What to work on |
Start with the first line of the records below. Output each line exactly, ending with the one that contains "intros [] Hr Hr'.".

(Data excerpts)
----------------------------------------

(** What a turn sends was not sent before, and is marked as sent unless
    the clock reads midnight. *)
Lemma scheduler_turn_spec (f : flags) (now : clock) :
  NoDup (scheduler_turn f now).1
  ∧ (morning ∈ (scheduler_turn f now).1 → morning_sent_today f = false)
  ∧ (evening ∈ (scheduler_turn f now).1 → evening_sent_today f = false)
  ∧ (strftime now ≠ lit "00:00" →
     morning_sent_today (scheduler_turn f now).2
     = morning_sent_today f || bool_decide (morning ∈ (scheduler_turn f now).1)
     ∧ evening_sent_today (scheduler_turn f now).2
       = evening_sent_today f || bool_decide (evening ∈ (scheduler_turn f now).1)).
Proof.
  unfold scheduler_turn.
  destruct (bool_decide_reflect (strftime now = lit "00:00")) as [Hzero|Hzero];
    destruct (str_geb (strftime now) morning_time),
             (str_geb (strftime now) evening_time), f as [[] []];
    cbn [morning_sent_today evening_sent_today negb andb app fst snd].
  all: split_and!; [by apply (bool_decide_unpack _)..|].
  all: intros Hnot; try done.
  all: by vm_compute.
Qed.

Lemma scheduler_turns_spec (readings : list clock) (f : flags) :
  Forall (λ now, strftime now ≠ lit "00:00") readings →
  NoDup (scheduler_turns f readings).1
  ∧ (morning ∈ (scheduler_turns f readings).1 → morning_sent_today f = false)
  ∧ (evening ∈ (scheduler_turns f readings).1 → evening_sent_today f = false).
Proof.
  intros Hreadings. revert f.
  induction Hreadings as [|now readings Hnow _ IH]; intros f.
  { simpl. split_and!; [constructor|by intros ?%elem_of_nil..]. }
  cbn [scheduler_turns].
  destruct (scheduler_turn_spec f now) as (Hnd & Hm & He & Hflags).
  destruct (Hflags Hnow) as [Hm' He'].
  destruct (scheduler_turn f now) as [sent f'].
  destruct (IH f') as (Hnd' & Hm'' & He'').
  destruct (scheduler_turns f' readings) as [sent' f''].
  cbn [fst snd] in *.
  assert (∀ r, r ∈ sent → r ∈ sent' → False) as Hapart.
  { intros [] Hr Hr'.
    - specialize (Hm'' Hr'). rewrite Hm', bool_decide_eq_true_2 in Hm'' by done.
      by destruct (morning_sent_today f).
    - specialize (He'' Hr'). rewrite He', bool_decide_eq_true_2 in He'' by done.
      by destruct (evening_sent_today f). }
  split_and!.
  - apply NoDup_app. split_and!; [done| |done]. intros r Hr Hr'. by eapply Hapart.
  - intros [Hin|Hin]%elem_of_app; [by apply Hm|].
    specialize (Hm'' Hin). rewrite Hm' in Hm''.
    by destruct (morning_sent_today f).
  - intros [Hin|Hin]%elem_of_app; [by apply He|].
    specialize (He'' Hin). rewrite He' in He''.
    by destruct (evening_sent_today f).
Qed.
(** Every line the command prints is text. *)
Definition decodable (p : process) : Prop :=
  Forall (fun line => is_Some (decode (removelast line))) (stdout p).

End Outcomes.

(** The world [w'] has everything [w] had, as it was or rewritten, and
    the same current directory. *)
Definition grows (w w' : world) : Prop :=
  cwd w' = cwd w /\ shape_le (fs w) (fs w').

(** The target directory [d] holds a copy of the file [name] with exactly
    the bytes [data]. *)
Definition has_copy (w : world) (d name : string) (data : list byte) : Prop :=
  exists cur, dirloc w d = inr cur /\ fs w !! (name :: cur) = Some (File data).

(** ** A scenario to run the program on

    The target directory [./data] under [/home], the manifest
    [packageA\npackageB\n], and a package manager that creates
    [conda-meta] inside the prefix it is given and exits with the status
    [rc]. *)

Module Scenario.

Definition nl : string := String "010" EmptyString.

Definition bundled (package name : string) : list byte :=
  if name =? "requirements.txt" then
    list_byte_of_string ("packageA" +:+ nl +:+ "packageB" +:+ nl)
  else list_byte_of_string ("rule all:" +:+ nl).

Fixpoint prefix_arg (args : list string) : option string :=
  match args with
  | [] => None
  | a :: rest => if a =? "--prefix" then List.head rest else prefix_arg rest
  end.

Definition conda (rc : Z) (cmd : command) (dir : loc) (m : gmap loc node)
  : option process :=
  match cmd with
  | Argv args =>
      match prefix_arg args with
      | None => None
      | Some prefix =>
          match walk m dir (split_sep prefix) with
          | inl _ => None
          | inr l =>
              Some {| stdout := [list_byte_of_string ("Solving environment: done" +:+ nl)];
                      returncode := rc;
                      fs_after := match m !! ("conda-meta" :: l) with
                                  | None => <["conda-meta" :: l := Dir]> m
                                  | Some _ => m
                                  end |}
          end
      end
  | ShellLine _ => Some {| stdout := []; returncode := 0; fs_after := m |}
  end.

(** Two manifests that differ in one version number, and whose MD5
    digests, [04c18dc9...] and [04c18dc0...], start with the same 6
    characters. *)
Definition bundled_a (package name : string) : list byte :=
  if name =? "requirements.txt" then
    list_byte_of_string ("packageA" +:+ nl +:+ "packageB=2583" +:+ nl)
  else list_byte_of_string ("rule all:" +:+ nl).

Definition bundled_b (package name : string) : list byte :=
  if name =? "requirements.txt" then
    list_byte_of_string ("packageA" +:+ nl +:+ "packageB=5331" +:+ nl)
  else list_byte_of_string ("rule all:" +:+ nl).

Definition text (line : list byte) : option string :=
  Some (string_of_list_byte line).

Definition home : world :=
  {| fs := {[ [] := Dir; ["home"] := Dir ]}; cwd := ["home"]; events := [] |}.

(** The [Builder] for [./data], and the world once it is constructed. *)
Definition builder : Builder.t :=
  {| Builder.data_dir := "./data"; Builder.env_path := None |}.

Definition fresh : world := snd (Builder.__init__ "./data" home).

End Scenario.

(** A string with one space between every two of its characters. *)
Fixpoint spaced (s : string) : string :=
  match s with
  | EmptyString => EmptyString
  | String c EmptyString => s
  | String c s' => String c (String " " (spaced s'))
  end.

(** The first thing [run_snakefile] logs. *)
Definition log_running (d : string) : event :=
  EvLog INFO "Running snakemake in %s" (ArgStr d).

(** ** Well-formed worlds and ordinary paths *)

(** The file system is a tree: the root and the current directory are
    directories, and whatever exists lies in a directory. *)
Record well_formed (w : world) : Prop := {
  wf_root : fs w !! [] = Some Dir;
  wf_cwd : fs w !! cwd w = Some Dir;
  wf_parent : forall c l n, fs w !! (c :: l) = Some n -> fs w !! l = Some Dir
}.

(** No component of the path is [..]. *)
Definition no_dotdot (p : string) : bool :=
  forallb (fun c => negb (c =? "..")) (split_sep p).

(** What [os.makedirs(p)] has done when it returns: [p] is a directory
    that was not there before, and nothing else changed but for the
    missing directories above it. *)
Definition made (w w' : world) (p : string) : Prop :=
  exists l,
    dirloc w' p = inr l /\ fs w !! l = None /\
    cwd w' = cwd w /\ events w' = events w /\ fs w ⊆ fs w' /\
    well_formed w' /\
    forall q n, fs w' !! q = Some n -> fs w !! q = None -> n = Dir /\ q `suffix_of` l.

(** ** Vocabulary for the other methods and for [main] *)

(** The commands a trace started, in order, each with the working
    directory it was started in. *)
Fixpoint spawned (evs : list event) : list (command * string) :=
  match evs with
  | [] => []
  | EvSpawn c d :: rest => (c, d) :: spawned rest
  | _ :: rest => spawned rest
  end.

(** The lines of output decode to [strs], each after its last byte is
    dropped ([i[:-1].decode()]). *)
Definition decoded (decode : list byte -> option string)
  (lines : list (list byte)) (strs : list string) : Prop :=
  Forall2 (fun i s => decode (removelast i) = Some s) lines strs.

(** The bundled workflow file and where [write_snakefile] puts it. *)
Definition snakefile (resource_string : string -> string -> list byte) : list byte :=
  resource_string "lcdb_test_data" "Snakefile".

Definition snakefile_path (d : string) : string := os_path_join d ["Snakefile"].

(** The line [run_snakefile] hands to the shell once the environment is
    built, and what it logs when that line fails. *)
Definition run_cmd (resource_string : string -> string -> list byte) (args : pyargs)
  : command :=
  ShellLine ("source activate " +:+ rel_env resource_string +:+ "; snakemake "
               +:+ space_join args).

Definition log_run_failed (resource_string : string -> string -> list byte)
  (args : pyargs) : event :=
  EvLog ERROR "CMDS: %s" (ArgCmd (run_cmd resource_string args)).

----------------------------------------

Answer box |
(** What a turn sends was not sent before, and is marked as sent unless
    the clock reads midnight. *)
Lemma scheduler_turn_spec (f : flags) (now : clock) :
  NoDup (scheduler_turn f now).1
  ∧ (morning ∈ (scheduler_turn f now).1 → morning_sent_today f = false)
  ∧ (evening ∈ (scheduler_turn f now).1 → evening_sent_today f = false)
  ∧ (strftime now ≠ lit "00:00" →
     morning_sent_today (scheduler_turn f now).2
     = morning_sent_today f || bool_decide (morning ∈ (scheduler_turn f now).1)
     ∧ evening_sent_today (scheduler_turn f now).2
       = evening_sent_today f || bool_decide (evening ∈ (scheduler_turn f now).1)).
Proof.
  unfold scheduler_turn.
  destruct (bool_decide_reflect (strftime now = lit "00:00")) as [Hzero|Hzero];
    destruct (str_geb (strftime now) morning_time),
             (str_geb (strftime now) evening_time), f as [[] []];
    cbn [morning_sent_today evening_sent_today negb andb app fst snd].
  all: split_and!; [by apply (bool_decide_unpack _)..|].
  all: intros Hnot; try done.
  all: by vm_compute.
Qed.

Lemma scheduler_turns_spec (readings : list clock) (f : flags) :
  Forall (λ now, strftime now ≠ lit "00:00") readings →
  NoDup (scheduler_turns f readings).1
  ∧ (morning ∈ (scheduler_turns f readings).1 → morning_sent_today f = false)
  ∧ (evening ∈ (scheduler_turns f readings).1 → evening_sent_today f = false).
Proof.
  intros Hreadings. revert f.
  induction Hreadings as [|now readings Hnow _ IH]; intros f.
  { simpl. split_and!; [constructor|by intros ?%elem_of_nil..]. }
  cbn [scheduler_turns].
  destruct (scheduler_turn_spec f now) as (Hnd & Hm & He & Hflags).
  destruct (Hflags Hnow) as [Hm' He'].
  destruct (scheduler_turn f now) as [sent f'].
  destruct (IH f') as (Hnd' & Hm'' & He'').
  destruct (scheduler_turns f' readings) as [sent' f''].
  cbn [fst snd] in *.
  assert (∀ r, r ∈ sent → r ∈ sent' → False) as Hapart.
  { intros [] Hr Hr'.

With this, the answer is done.